Derek DeLia, Rizie Kumar, Jose Nova, Kristen Lloyd, David Goldin

Publication Date: 11/01/2018

This report provides a first assessment of spending and utilization indicators related to the New Jersey Medicaid Accountable Care Organization (ACO) Demonstration Project (NJ P.L. 2011, c.114). It documents quarterly trends in total costs of care (TCOC), emergency department visits, total inpatient admissions, preventable admissions, readmissions, and post-discharge follow-up visits during the pre-Demonstration period (2012-Q1 through 2015-Q2) and the first year of the Demonstration (2015-Q3 through 2016-Q2). As described below and in other reports, Demonstration Year 1 was predominantly a transitional year, as the ACOs were just beginning to receive data feeds from the state and were contending with an uncertain funding landscape. Thus, the information in this report reflects mostly baseline conditions that the ACOs did not expect to alter in a significant way in Year 1. Moreover, this report is part of a sequence of evaluation documents and should not be viewed in isolation from the rest of the sequence.

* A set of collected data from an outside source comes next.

(* ===== verification/Any.v ===== *)
(** Decoded JSON as Go holds it in an [any]: maps, slices, strings, float64s, booleans, nil.  A map is a list of its members with distinct
    keys, in the order a range over it takes; the values decoded from one body share nothing. *)

From stdpp Require Import base list strings.
From Stdlib Require Import ZArith Lia.
From S2P Require Import Prelude Floats.
Open Scope string_scope.
Open Scope Z_scope.

Inductive any := ANil | ABool (b : bool) | ANumber (x : f64) | AString (s : string) | AArray (l : list any) | AMap (m : list (string * any)).
Notation obj := (list (string * any)).
Fixpoint any_rect' (P : any -> Prop) (nil : P ANil) (bool : forall b, P (ABool b)) (num : forall x, P (ANumber x)) (str : forall s, P (AString s))
    (array : forall l, Forall P l -> P (AArray l)) (map : forall m, Forall (fun kv => P kv.2) m -> P (AMap m)) (v : any) : P v :=
  let rec := any_rect' P nil bool num str array map in
  match v with
  | ANil => nil
  | ABool b => bool b
  | ANumber x => num x
  | AString s => str s
  | AArray l => array l ((fix go l := match l return Forall P l with [] => Forall_nil_2 P | x :: r => Forall_cons_2 P x r (rec x) (go r) end) l)
  | AMap m => map m ((fix go l := match l return Forall (fun kv => P kv.2) l with
                       | [] => Forall_nil_2 _ | x :: r => Forall_cons_2 (fun kv => P kv.2) x r (rec x.2) (go r) end) m)
  end.
(** The decoder and the encoder of encoding/json. *)
Class JsonCodec := { json_Unmarshal : string -> option any; json_Marshal : any -> option string }.

(** [m[k]], [m[k] = v], [delete(m, k)]. *)
Fixpoint get (k : string) (m : obj) : option any :=
  match m with [] => None | (k', v) :: m' => if String.eqb k' k then Some v else get k m' end.
Fixpoint put (k : string) (v : any) (m : obj) : obj :=
  match m with [] => [(k, v)] | (k', v') :: m' => if String.eqb k' k then (k', v) :: m' else (k', v') :: put k v m' end.
Definition del (k : string) (m : obj) : obj := List.filter (fun kv => negb (String.eqb kv.1 k)) m.
(** The type assertions of the source. *)
Definition as_map (v : option any) : option obj := match v with Some (AMap m) => Some m | _ => None end.
Definition as_array (v : option any) : option (list any) := match v with Some (AArray l) => Some l | _ => None end.
Definition as_string (v : option any) : option string := match v with Some (AString s) => Some s | _ => None end.

Lemma get_put k v m j : get j (put k v m) = if String.eqb k j then Some v else get j m.
Proof.
  induction m as [|[k' v'] m IH]; cbn; [done|]. destruct (String.eqb_spec k' k) as [->|Hne]; cbn.
  - by destruct (String.eqb k j).
  - rewrite IH. destruct (String.eqb_spec k' j) as [->|]; [|done]. by destruct (String.eqb_spec k j).
Qed.
Lemma get_put_same k v m : get k (put k v m) = Some v.
Proof. by rewrite get_put, String.eqb_refl. Qed.
Lemma get_put_other k v m j : k <> j -> get j (put k v m) = get j m.
Proof. intros H. rewrite get_put. by apply String.eqb_neq in H as ->. Qed.
Lemma put_put k v v' m : put k v (put k v' m) = put k v m.
Proof.
  induction m as [|[k' w] m IH]; cbn; [by rewrite String.eqb_refl|]. destruct (String.eqb k' k) eqn:E; cbn; rewrite E; [done|]. by rewrite IH.
Qed.
Lemma put_get k v m : get k m = Some v -> put k v m = m.
Proof. induction m as [|[k' w] m IH]; cbn; [done|]. destruct (String.eqb_spec k' k) as [->|]; [by intros [= ->]|]. intros Hm. by rewrite (IH Hm). Qed.
Lemma del_absent k m : get k m = None -> del k m = m.
Proof. unfold del. induction m as [|[k' w] m IH]; cbn; [done|]. destruct (String.eqb k' k); [done|]. intros Hm. cbn. by rewrite (IH Hm). Qed.
Lemma del_put k v m : get k m = None -> del k (put k v m) = m.
Proof.
  unfold del. induction m as [|[k' w] m IH]; cbn; [by rewrite String.eqb_refl|]. destruct (String.eqb k' k) eqn:E; [done|]. intros Hm. cbn. rewrite E. cbn.
  by rewrite (IH Hm).
Qed.
(** Induction on the size of a value: a member or an element is smaller, and so are theirs. *)
Fixpoint any_size (v : any) : nat :=
  match v with
  | AArray l => S (list_sum (map any_size l))
  | AMap m => S (list_sum (map (fun kv => any_size kv.2) m))
  | _ => 1%nat
  end.
Lemma list_sum_in n l : In n l -> (n <= list_sum l)%nat.
Proof. induction l as [|x l IH]; [done|]. change (list_sum (x :: l)) with (x + list_sum l)%nat. intros [->|Hin]; [lia|]. apply IH in Hin. lia. Qed.
Lemma element_smaller x l : In x l -> (any_size x < any_size (AArray l))%nat.
Proof. intros Hin%(in_map any_size)%list_sum_in. by apply Nat.lt_succ_r. Qed.
Lemma member_smaller kv m : In kv m -> (any_size kv.2 < any_size (AMap m))%nat.
Proof. intros Hin%(in_map (fun kv => any_size kv.2))%list_sum_in. by apply Nat.lt_succ_r. Qed.
Lemma any_size_ind (P : any -> Prop) : (forall v, (forall w, (any_size w < any_size v)%nat -> P w) -> P v) -> forall v, P v.
Proof. exact (induction_ltof1 any any_size P). Qed.
(** *** The statements keep them *)

(** The accounts refreshed where the user's, none else touched. *)
Lemma upsert_effect id user org t a t' : wf t -> id <> "" -> (forall i, i ∈ t.(acct_installations) -> i.(ai_ExternalID) <> id) ->
  UpsertByAiandUser id user org None t = Some (a, t') ->
  wf t' /\ extends t t' /\ a ∈ t'.(accounts) /\ a.(acct_Deleted) = false /\ a.(AiandUserID) = user.
Proof.
  intros W Hid Hfresh. unfold UpsertByAiandUser. destruct (List.find (active_user user) (accounts t)) as [b|] eqn:F.
  - apply find_some in F as [Hin Hb]. apply list_elem_of_In in Hin. apply active_user_spec in Hb as [Hu Hd]. intros [= <- <-].
    set (g := fun b => if active_user user b then refreshed org None b else b).
    assert (G : forall c, same_account c (g c)) by (intros c; unfold g; by destruct (active_user user c)).
    assert (In : forall c, c ∈ map g (accounts t) <-> exists c0, c = g c0 /\ c0 ∈ accounts t).
    { intros c. rewrite list_elem_of_In, in_map_iff. setoid_rewrite list_elem_of_In. split; intros (c0 & ? & ?); exists c0; split; auto. }
    split; [split; cbn [accounts acct_installations login_keys sessions with_accounts]|].
    + intros c d. rewrite !In. intros (c0 & -> & Hc) (d0 & -> & Hdd). destruct (G c0) as (-> & _), (G d0) as (-> & _). intros E. by rewrite (wf_ids t W c0 d0 Hc Hdd E).
    + intros c. rewrite In. intros (c0 & -> & Hc). destruct (G c0) as (-> & _). by apply (wf_id t W).
    + intros c d. rewrite !In. intros (c0 & -> & Hc) (d0 & -> & Hdd). destruct (G c0) as (_ & -> & _ & ->), (G d0) as (_ & -> & _ & ->). intros D1 D2 E.
      by rewrite (wf_user t W c0 d0 Hc Hdd D1 D2 E).
    + intros c i. rewrite In. intros (c0 & -> & Hc) Hi Di. destruct (G c0) as (-> & _). rewrite (same_installation_name c0 (g c0) (G c0)). by apply (wf_name t W).
    + apply (wf_one t W).
    + apply (wf_key t W).
    + apply (wf_hash t W).
    + split; [|split; [|done]].
      * split; [|split; [done|by apply kept_sessions]]. intros c Hc. exists (g c). split; [|apply G]. cbn [accounts with_accounts]. apply In. eauto.
      * cbn [accounts with_accounts]. apply In. exists b. split; [|done]. unfold g. by rewrite (proj2 (active_user_spec user b) (conj Hu Hd)).
  - destruct (existsb _ (accounts t)) eqn:Ex; [done|]. intros [= <- <-]. set (a := {| acct_ID := id |}).
    assert (No : forall b, b ∈ accounts t -> acct_ID b <> id).
    { intros b Hb E. assert (X : existsb (fun a => String.eqb (acct_ID a) id) (accounts t) = true); [|congruence].
      apply existsb_exists. exists b. split; [by apply list_elem_of_In|]. by apply String.eqb_eq. }
    assert (Nu : forall b, b ∈ accounts t -> acct_Deleted b = false -> AiandUserID b <> user).
    { intros b Hb Hd E. pose proof (find_none _ _ F b (proj1 (list_elem_of_In _ _) Hb)) as Hf. by rewrite (proj2 (active_user_spec user b)) in Hf. }
    split; [split; cbn [accounts acct_installations login_keys sessions with_accounts]|].
    + intros c d Hc Hd. apply elem_of_app in Hc as [Hc|Hc%list_elem_of_singleton], Hd as [Hd|Hd%list_elem_of_singleton]; subst; cbn; try done.
      * by apply (wf_ids t W).
      * intros E. by destruct (No c Hc).
      * intros E. by destruct (No d Hd).
    + intros c Hc. apply elem_of_app in Hc as [Hc|Hc%list_elem_of_singleton]; subst; [by apply (wf_id t W)|done].
    + intros c d Hc Hd. apply elem_of_app in Hc as [Hc|Hc%list_elem_of_singleton], Hd as [Hd|Hd%list_elem_of_singleton]; subst; cbn; try done.
      * by apply (wf_user t W).
      * intros D _ E. by destruct (Nu c Hc D).
      * intros _ D E. by destruct (Nu d Hd D).
    + intros c i Hc Hi Di. apply elem_of_app in Hc as [Hc|Hc%list_elem_of_singleton]; subst; [by apply (wf_name t W)|]. cbn. intros E. by destruct (Hfresh i Hi).
    + apply (wf_one t W).
    + apply (wf_key t W).
    + apply (wf_hash t W).
    + split; [|split; [|done]]; [|set_solver]. split; [|split; [done|by apply kept_sessions]]. intros c Hc. exists c. split; [set_solver|done].
Qed.
Lemma create_effect id a a' t i t' : wf t -> a' ∈ t.(accounts) -> same_account a a' -> CreateInstallation id a.(acct_ID) (installation_name a) t = Some (i, t') ->
  wf t' /\ extends t t' /\ i ∈ t'.(acct_installations) /\ i.(ai_Deleted) = false /\ i.(ai_ExternalID) = a.(acct_ID).
Proof.
  intros W Ha Hs. unfold CreateInstallation. destruct (_ || _)%bool eqn:Ex; [done|]. apply orb_false_elim in Ex as [Ex _]. intros [= <- <-]. set (i := {| ai_ID := id |}).
  assert (No : forall j, j ∈ acct_installations t -> ai_Deleted j = false -> ai_ExternalID j = acct_ID a -> ai_Name j <> installation_name a).
  { intros j Hj Dj Ej Nj. assert (X : existsb (same_name (acct_ID a) (installation_name a)) (acct_installations t) = true); [|congruence].
    apply existsb_exists. exists j. split; [by apply list_elem_of_In|]. unfold same_name. by rewrite Ej, Nj, Dj, !String.eqb_refl. }
  split; [split; cbn [accounts acct_installations login_keys sessions with_acct_installations]|].
  - apply (wf_ids t W).
  - apply (wf_id t W).
  - apply (wf_user t W).
  - intros c j Hc Hj Dj. apply elem_of_app in Hj as [Hj|Hj%list_elem_of_singleton]; subst; [by apply (wf_name t W)|]. cbn. intros E.
    destruct Hs as (Hid & Hu & Hd & Hdel). rewrite <- Hid in E. rewrite <- (wf_ids t W a' c Ha Hc E). symmetry. by apply same_installation_name.
  - intros j k Hj Hk. apply elem_of_app in Hj as [Hj|Hj%list_elem_of_singleton], Hk as [Hk|Hk%list_elem_of_singleton]; subst; cbn; try done.
    + by apply (wf_one t W).
    + intros Dj _ E N. by destruct (No j Hj Dj E).
    + intros _ Dk E N. by destruct (No k Hk Dk (eq_sym E)).
  - apply (wf_key t W).
  - apply (wf_hash t W).
  - split; [|split; [set_solver|done]]. split; [intros c Hc; exists c; done|]. split; [set_solver|by apply kept_sessions].
Qed.
(** Only the provider keys change. *)
Definition keys_only (t t' : Tables) : Prop := t'.(accounts) = t.(accounts) /\ t'.(acct_installations) = t.(acct_installations) /\ t'.(sessions) = t.(sessions).
Lemma keys_only_wf t t' : keys_only t t' -> wf t -> (forall n m k k', t'.(login_keys) !! n = Some k -> t'.(login_keys) !! m = Some k' -> k.(lk_Deleted) = false ->
  k'.(lk_Deleted) = false -> k.(lk_Installation) = k'.(lk_Installation) -> n = m) -> wf t' /\ extends t t'.
Proof.
  intros (Ea & Ei & Es) W K. split; [split; rewrite ?Ea, ?Ei, ?Es; try apply W; exact K|]. split; [|split; [by rewrite Ei|apply kept_sessions; by rewrite Es]].
  rewrite Ea. intros a Ha. by exists a.
Qed.
Lemma replace_effect i t : wf t -> wf (SoftDeleteByProvider i t) /\ extends t (SoftDeleteByProvider i t).
Proof.
  intros W. apply keys_only_wf; [done|done|]. cbn [SoftDeleteByProvider login_keys with_login_keys]. intros n m k k' Hk Hk' Dk Dk' E.
  apply list_lookup_fmap_Some_1 in Hk as (k0 & -> & Hk), Hk' as (k1 & -> & Hk').  revert Dk Dk' E.
  destruct (live_key i k0); [done|]. destruct (live_key i k1); [done|]. intros. by apply (wf_key t W n m k0 k1).
Qed.
Lemma store_effect i key t t' : wf t -> CreateExternalAPIKey i key t = Some t' -> wf t' /\ extends t t'.
Proof.
  intros W. unfold CreateExternalAPIKey. destruct (_ || _)%bool eqn:Ex; [done|]. apply orb_false_elim in Ex as [Ex _]. intros [= <-].
  assert (No : forall n k, login_keys t !! n = Some k -> lk_Deleted k = false -> lk_Installation k <> i).
  { intros n k Hk Dk E. assert (X : existsb (live_key i) (login_keys t) = true); [|congruence].
    apply existsb_exists. exists k. split; [apply list_elem_of_In; by eapply list_elem_of_lookup_2|]. unfold live_key. by rewrite E, Dk, String.eqb_refl. }
  apply keys_only_wf; [done|done|]. cbn [login_keys with_login_keys]. intros n m k k' Hk Hk' Dk Dk' E.
  apply lookup_app_Some in Hk as [Hk|[Ln Hk]], Hk' as [Hk'|[Lm Hk']].
  - by apply (wf_key t W n m k k').
  - apply list_lookup_singleton_Some in Hk' as [_ <-]. by destruct (No n k Hk Dk E).
  - apply list_lookup_singleton_Some in Hk as [_ <-]. by destruct (No m k' Hk' Dk' (eq_sym E)).
  - apply list_lookup_singleton_Some in Hk as [? _], Hk' as [? _]. lia.
Qed.
Lemma insert_session_effect s t t' : wf t -> InsertSession s t = Some t' -> wf t' /\ extends t t' /\ s ∈ t'.(sessions).
Proof.
  intros W. unfold InsertSession. destruct (_ || _)%bool eqn:Ex; [done|]. apply orb_false_elim in Ex as [Ex _]. intros [= <-].
  assert (No : forall s', s' ∈ sessions t -> TokenHash s' <> TokenHash s).
  { intros s' Hs' E. assert (X : existsb (fun s' => String.eqb (TokenHash s') (TokenHash s)) (sessions t) = true); [|congruence].
    apply existsb_exists. exists s'. split; [by apply list_elem_of_In|]. by apply String.eqb_eq. }
  split; [split; cbn [accounts acct_installations login_keys sessions with_sessions]; try apply W|].
  - intros c d Hc Hd. apply elem_of_app in Hc as [Hc|Hc%list_elem_of_singleton], Hd as [Hd|Hd%list_elem_of_singleton]; subst; try done.
    + by apply (wf_hash t W).
    + intros E. by destruct (No c Hc).
    + intros E. by destruct (No d Hd).
  - split; [|set_solver]. split; [intros c Hc; exists c; done|]. split; [done|]. apply kept_sessions. set_solver.
Qed.
(** Revocation: rows of a session are replaced by later ones. *)
Lemma revoke_effect (p : LoginSession -> bool) t : wf t -> (forall s, p s = true -> may s.(AccountID) s.(sess_ID)) ->
  wf (with_sessions ((fun s => if p s then revoked s else s) <$> t.(sessions)) t) /\ extends t (with_sessions ((fun s => if p s then revoked s else s) <$> t.(sessions)) t).
Proof.
  intros W Hp. split.
  - split; cbn [accounts acct_installations login_keys sessions with_sessions]; try apply W. intros s s' Hs Hs'.
    apply list_elem_of_fmap in Hs as (r & -> & Hr), Hs' as (r' & -> & Hr'). intros E.
    assert (r = r') as ->; [|done]. apply (wf_hash t W); [done..|]. by destruct (p r), (p r').
  - split; [intros a Ha; by exists a|]. split; [done|]. intros s Hs. cbn [sessions with_sessions].
    exists (if p s then revoked s else s). split; [apply list_elem_of_fmap; by exists s|]. specialize (Hp s). destruct (p s); [|apply later_refl].
    split; [by right|]. intros _. right. by apply Hp.
Qed.
Lemma found_installation id t i : findAccountInstallation id t = Some i -> i ∈ t.(acct_installations) /\ i.(ai_Deleted) = false /\ i.(ai_ExternalID) = id.
Proof.
  unfold findAccountInstallation, ListForExternalID. intros Hh. apply head_Some_elem_of in Hh. apply list_elem_of_In, in_rev, filter_In in Hh as [Hin Hb].
  apply andb_prop in Hb as [He Hd]. apply String.eqb_eq in He. apply negb_true_iff in Hd. by apply list_elem_of_In in Hin.
Qed.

Overall, trends in the spending and utilization indicators among the three certified ACOs moved roughly in line with trends in a statistically similar comparison group. The analysis provides some additional detail about Camden residents who were members of United and Horizon health plans, which had executed shared savings arrangements with the Camden ACO. Among Camden’s United members, there was an apparent decrease in total inpatient admissions and preventable admissions around the time of the execution of the shared savings arrangement (which occurred before the start of the statewide Demonstration). Among Camden’s Horizon members, there was a shallow decline in readmissions, which took place throughout the study period and not coincident with the timing of the shared savings arrangement. These observed trends, however, are statistically “noisy” with no consistent indication of statistical significance.